Del Frisco’s did not immediately return a call seeking comment. On Wednesday, the restaurant chain announced it had adopted a short-term shareholder rights plan — better known in M&A parlance as a poison pill — saying it had recently observed “unusual and substantial activity in the company’s shares.” The rights will only be triggered if any person, or person acting as a group, acquires 10 percent or more of its outstanding stock. It expires on December 4, 2019.

Engaged said the company’s Double Eagle and Barcelona Wine Bar chains are particularly attractive, citing Double Eagle’s EBITDA margins of 25 percent and Barteca brand Barcelona’s high beverage sales and “consistently positive” same-store sales. It also said the Bartaco chain, another Barteca brand, has the potential to be a “blockbuster,” noting that it has “outstanding” EBITDA margins of 28 percent.

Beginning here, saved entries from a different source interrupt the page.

(** * mixbox.fields: typed entity fields

    A shallow embedding of [mixbox/fields.py] (typed-field descriptors,
    the typed list, class-reference resolution, [unset] and [find]) and
    the proofs of its specified properties.

    Python objects that are shared and mutated (descriptors, list
    objects, entities) live in a store and are named by their identity;
    every function that reads or writes them is written in a state and
    exception monad. *)

From Stdlib Require Import ZArith String Ascii List Lia.
From stdpp Require Import base option list gmap strings fin_maps.

Local Open Scope string_scope.
Local Open Scope Z_scope.

(** ** Python values *)

(** The values the module handles.  Lists are objects with identity and
    are held by reference ([VRef]); a class is named by its qualified
    name; an instance of a user class carries the value it was built
    from; callables (hooks) are compared by identity. *)
Inductive value : Type :=
| VNone
| VBool (b : bool)
| VInt (n : Z)
| VStr (s : string)
| VClass (c : string)
| VObj (c : string) (payload : value)
| VRef (a : positive)
| VFunc (n : positive).

Global Instance value_eq_dec : EqDecision value.
Proof.
  unfold EqDecision, Decision. decide equality;
    match goal with |- {?x = ?y} + {_} => exact (decide (x = y)) end.
Defined.

(** A raised exception: its class, the format string of its message and
    the arguments the message is formatted with. *)
Record exn : Type := Exn {
  exc_type : string;
  exc_format : string;
  exc_args : list value
}.

(** What a class offers to this module: the optional [istypeof]
    predicate, the [_try_cast] marker, the result of calling the class
    on one argument, and the truth value of its instances. *)
Record PyClass : Type := {
  istypeof : option (value -> bool);
  _try_cast : bool;
  construct : value -> exn + value;
  instance_truth : value -> bool
}.

(** ** Objects of the module *)

Module _TypedList.
(** [_TypedList]: the element type and the wrapped list. *)
Record t : Type := mk { _type : value; _inner : list value }.
End _TypedList.

(** The classes of descriptors defined by the module. *)
Inductive FieldClass : Type :=
| TypedFieldClass | BytesField | TextField | BooleanField | IntegerField
| LongField | FloatField | DateTimeField | DateField | CDATAField
| IdField | IdrefField.

Global Instance FieldClass_eq_dec : EqDecision FieldClass.
Proof. solve_decision. Defined.

(** [self.listclass]: [list], or [functools.partial(_TypedList, type_)]. *)
Inductive ListClass : Type :=
| PlainListClass
| PartialTypedList (type_ : value).

Module TypedField.
(** The attributes [TypedField.__init__] sets, and the descriptor's class. *)
Record t : Type := mk {
  class_ : FieldClass;
  name : string;
  _type : value;
  _key_name : value;
  comparable : bool;
  multiple : bool;
  preset_hook : option positive;
  postset_hook : option positive;
  is_type_castable : bool;
  _factory : value;
  listclass : ListClass
}.

Definition with_type (f : t) (v : value) : t :=
  mk (class_ f) (name f) v (_key_name f) (comparable f) (multiple f)
     (preset_hook f) (postset_hook f) (is_type_castable f) (_factory f)
     (listclass f).

Definition with_factory (f : t) (v : value) : t :=
  mk (class_ f) (name f) (_type f) (_key_name f) (comparable f) (multiple f)
     (preset_hook f) (postset_hook f) (is_type_castable f) v
     (listclass f).
End TypedField.

(** A list object: a plain Python list or a [_TypedList]. *)
Inductive HeapObj : Type :=
| PyList (items : list value)
| PyTypedList (tl : _TypedList.t).

Definition items_of (o : HeapObj) : list value :=
  match o with
  | PyList l => l
  | PyTypedList tl => _TypedList._inner tl
  end.

(** An entity instance: its [_fields] dictionary, keyed by descriptor
    identity, and the [typed_fields] it exposes (if it has the attribute). *)
Record Entity : Type := mkEntity {
  _fields : gmap positive value;
  typed_fields : option (list positive)
}.

Global Instance Entity_inhabited : Inhabited Entity :=
  populate (mkEntity ∅ None).

(** The store: descriptors, list objects, entities, and the log of the
    calls made to [importlib.import_module]. *)
Record World : Type := mkWorld {
  descriptors : gmap positive TypedField.t;
  heap : gmap positive HeapObj;
  next_addr : positive;
  entities : gmap positive Entity;
  imported : list string
}.

(** A hook invocation: the hook, the instance and the value passed. *)
Record HookCall : Type := mkHookCall {
  hc_hook : positive;
  hc_instance : positive;
  hc_value : value
}.

(** The store together with the trace of hook invocations; hooks act on
    the store and cannot touch the trace. *)
Record State : Type := mkState {
  world : World;
  hook_calls : list HookCall
}.

(** ** The state and exception monad *)

Inductive Outcome (A : Type) : Type :=
| Return (a : A)
| Raise (e : exn).
Arguments Return {A} a.
Arguments Raise {A} e.

Definition M (S A : Type) : Type := S -> Outcome A * S.

Definition ret {S A} (a : A) : M S A := fun s => (Return a, s).

Definition raise {S A} (e : exn) : M S A := fun s => (Raise e, s).

Definition bind {S A B} (m : M S A) (k : A -> M S B) : M S B :=
  fun s =>
    match m s with
    | (Return a, s') => k a s'
    | (Raise e, s') => (Raise e, s')
    end.

Definition gets {S A} (f : S -> A) : M S A := fun s => (Return (f s), s).

Definition modify {S} (f : S -> S) : M S unit := fun s => (Return tt, f s).

(** A pure computation that may raise. *)
Definition of_sum {S A} (r : exn + A) : M S A :=
  match r with
  | inl e => raise e
  | inr a => ret a
  end.

(** Run a computation on the store inside a computation on the state. *)
Definition lift {A} (m : M World A) : M State A :=
  fun st =>
    match m (world st) with
    | (r, w') => (r, mkState w' (hook_calls st))
    end.

Declare Scope py_scope.
Delimit Scope py_scope with py.
Notation "'let*' x ':=' m 'in' k" := (bind m (fun x => k))
  (at level 10, x name, m at level 100, k at level 200, only parsing)
  : py_scope.
Notation "m '>>' k" := (bind m (fun _ => k))
  (at level 100, k at level 200, right associativity, only parsing)
  : py_scope.
Local Open Scope py_scope.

But the hedge fund firm slammed two of the company’s other brands, Del Frisco’s Grille and Sullivan’s Steakhouse, saying they have experienced “years of margin compression” and negative same-store traffic — which it says resulted in the recent sale of Sullivan’s at a significant discount to book value.

The hedge fund firm also ripped management’s decision to acquire Barteca, arguing that it is less valuable under Del Frisco’s ownership than as a standalone company and accusing Del Frisco’s management team of engaging in the acquisition simply to stave off a potential sale. Welling wrote that this rationale would explain the company’s decision to sign the acquisition agreement before securing financing — a move it says “cost shareholders dearly.”

“Approving a large acquisition to stave off a potential sale of a company is one of the most shareholder-unfriendly actions a board can take,” Welling wrote.